What effect will this have on actual vaccine mandates?

As all you Californians know, Senator Pan is back and is about to drop his bill adding the COVID vaccine to the mandatory vaccine schedule. A companion bill allowing kids as young as 12 to get the vaccine without their parents’ consent.

As indicated, I don’t think these cases have any direct impact on the legality or constitutionality of adding the COVID vaccine to the mandatory vaccine schedule.

For the worse, (and not even the better and worse), legislative based vaccine mandates are judged by state police power jurisprudence a/k/a the Jacobson line of cases, passing through the SB 277 challenges (Brown, Love, and the other one), and ending with some recent and Supreme Court cases or hints about how the justices think about this line of cases, based on cases not quite on point situations.

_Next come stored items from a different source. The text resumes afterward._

Lemma users_loop_shape (users : list json) (a b : nat) :
  forallb Shape.user users = true ->
  users_loop users (a, b)
  = Ok (a + length (List.filter Spec.without_contacts users),
        b + length (List.filter
                      (fun u => Spec.without_phone u "contacts") users)).
Proof.
  revert a b. induction users as [| user users IH]; intros a b Hall.
  - simpl. do 2 f_equal; lia.
  - cbn [forallb] in Hall. apply andb_prop in Hall as [Hu Hall].
    cbn [users_loop]. rewrite (users_step_shape user a b Hu).
    cbn [res_bind]. rewrite (IH _ _ Hall). cbn [List.filter].
    destruct (Spec.without_contacts user),
      (Spec.without_phone user "contacts"); cbn [b2n length];
      do 2 f_equal; lia.
Qed.

Lemma users_run_failed (s : state) (resp : response) :
  upstream (sent s) (api_url ++ "/api/v0/users") = Responded resp ->
  (status_code resp =? 200)%Z = false ->
  users' s
  = (Return tt,
     State (Reg.inc_requests_failed_total (Reg.inc_requests_total (metrics s)))
           (S (sent s)) (logged s)).
Proof.
  intros Hup Hst. unfold number_of_users_without_contacts, bind.
  rewrite request_with_counting_run, Hup. cbn [counted]. rewrite Hst.
  reflexivity.
Qed.

(** C4: when the fetch of the user list comes back with a status other
    than 200, [number_of_users_without_contacts] returns without raising
    and writes none of its gauges: [oncall_users_total],
    [oncall_users_without_contacts_gauge] and [oncall_users_without_phone]
    keep their previous values, as does every other gauge. *)
Theorem users_fetch_failed_keeps_gauges (s : state) (resp : response) :
  upstream (sent s) (api_url ++ "/api/v0/users") = Responded resp ->
  status_code resp <> 200%Z ->
  let s' := snd (users' s) in
  fst (users' s) = Return tt
  /\ ONCALL_USERS_TOTAL (metrics s') = ONCALL_USERS_TOTAL (metrics s)
  /\ ONCALL_USERS_WITHOUT_CONTACTS_GAUGE (metrics s')
     = ONCALL_USERS_WITHOUT_CONTACTS_GAUGE (metrics s)
  /\ ONCALL_USERS_WITHOUT_PHONE_NUMBER (metrics s')
     = ONCALL_USERS_WITHOUT_PHONE_NUMBER (metrics s)
  /\ gauges_of (metrics s') = gauges_of (metrics s).
Proof.
  intros Hup Hst. apply Z.eqb_neq in Hst.
  cbv zeta. rewrite (users_run_failed s resp Hup Hst).
  repeat split; reflexivity.
Qed.

(** C3: when the user list comes back with status 200 as a list of users
    of the documented shape, [number_of_users_without_contacts] sets
    [oncall_users_total] to the length of the list,
    [oncall_users_without_contacts_gauge] to the number of users whose
    contacts mapping is empty and [oncall_users_without_phone] to the
    number of users whose contacts mapping has neither key [call] nor key
    [sms].  The two counts are independent: the loop body counts a user
    with empty contacts in both and a user whose only contact is an
    e-mail address in the second only. *)
Theorem users_gauges (s : state) (resp : response) (users : list json) :
  upstream (sent s) (api_url ++ "/api/v0/users") = Responded resp ->
  status_code resp = 200%Z ->
  payload resp = Some (JArr users) ->
  forallb Shape.user users = true ->
  let s' := snd (users' s) in
  (fst (users' s) = Return tt
   /\ ONCALL_USERS_TOTAL (metrics s') = Z.of_nat (length users)
   /\ ONCALL_USERS_WITHOUT_CONTACTS_GAUGE (metrics s')
      = Z.of_nat (length (List.filter Spec.without_contacts users))
   /\ ONCALL_USERS_WITHOUT_PHONE_NUMBER (metrics s')
      = Z.of_nat (length (List.filter
                            (fun u => Spec.without_phone u "contacts") users)))
  /\ (forall name a b,
        users_step (JObj [("name", name); ("contacts", JObj [])]) (a, b)
        = Ok (S a, S b))
  /\ (forall name x a b,
        users_step
          (JObj [("name", name); ("contacts", JObj [("email", x)])]) (a, b)
        = Ok (a, S b)).
Proof.
  intros Hup Hst Hbody Hall. cbv zeta. split; [| split; reflexivity].
  unfold number_of_users_without_contacts, bind.
  rewrite request_with_counting_run, Hup. cbn [counted].
  rewrite Hst. cbn [Z.eqb Pos.eqb negb]. unfold resp_json. rewrite Hbody.
  cbn [ret lift Py.len Py.iter update].
  rewrite (users_loop_shape users 0 0 Hall). cbn.
  repeat split; reflexivity.
Qed.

What concerns me most is that it is now abundantly clear that the covid vaccines are only effective for around 6-8 months at most. Israel has now authorized a fourth dose. Here, there is a constant drumbeat for a booster. Is this going to turn into a flu-type situation with a yearly mandate? I am sure that is what many of you are worried about. That seems like a line in the sand that might even garner some needed Democratic support. (I assume that the pro and anti covid vaccine mandate votes will be pretty much on straight party lines.)

Another one might be to bring back the titers/past infection exemption given the recent strong data that for Delta at least, Natural immunity was three times more effective than the vaccine. I’ll be doing a post (actually a Youtube vlog, maybe with a live chat) on that study shortly.

More when Senator Pan’s bill is dropped. (the bill was dropped last night at 9:00 PM, but I hadn’t seen it when I wrote this post. here it is.

Rick Jaffe, Esq.

4 thoughts on “Short Term Chaos for the New York State Mask Mandate, and what this means (and doesn’t) for the National Situation

  1. I wonder if the National Childhood Vaccine Injury Act will need to be amended since it requires the VIS (vaccine information statement) to be given to “an adult patient or a child’s parent/legal representative” before vaccines. If 12 year olds can consent now, would that not be in conflict with the national law? In addition, a vaccine insert is written at a 10th grade reading level, but I would argue most 12 year olds do not read at 10th grade level, so this law will overwrite informed consent for medical procedures or just vaccines?

    1. interesting, but the NCVIC is a federal law and it’s not going to be nor does it have to be changed because of a change in the law in one state. I think states would have the right to have their own laws on consent issues.

  2. Good to see you dropping some vax knowledge. You’ve got the legal arsenal. I’ve been waiting and watching for you turn lethal with the one two knock out. What Siri has is both.

    1. All these cases take real money, mid to high five figures to six figures. Nowadays, these cases are financed by groups opposed to vaccine mandates. Aaron (and his team) is terrific. He is very well-financed by ICAN, Del Big Tree’s group, and maybe other groups. I don’t have that kind of backing, so I’m on the sidelines for now. Also, some of these cases are filed to make people feel good, even though they are losers on the merits.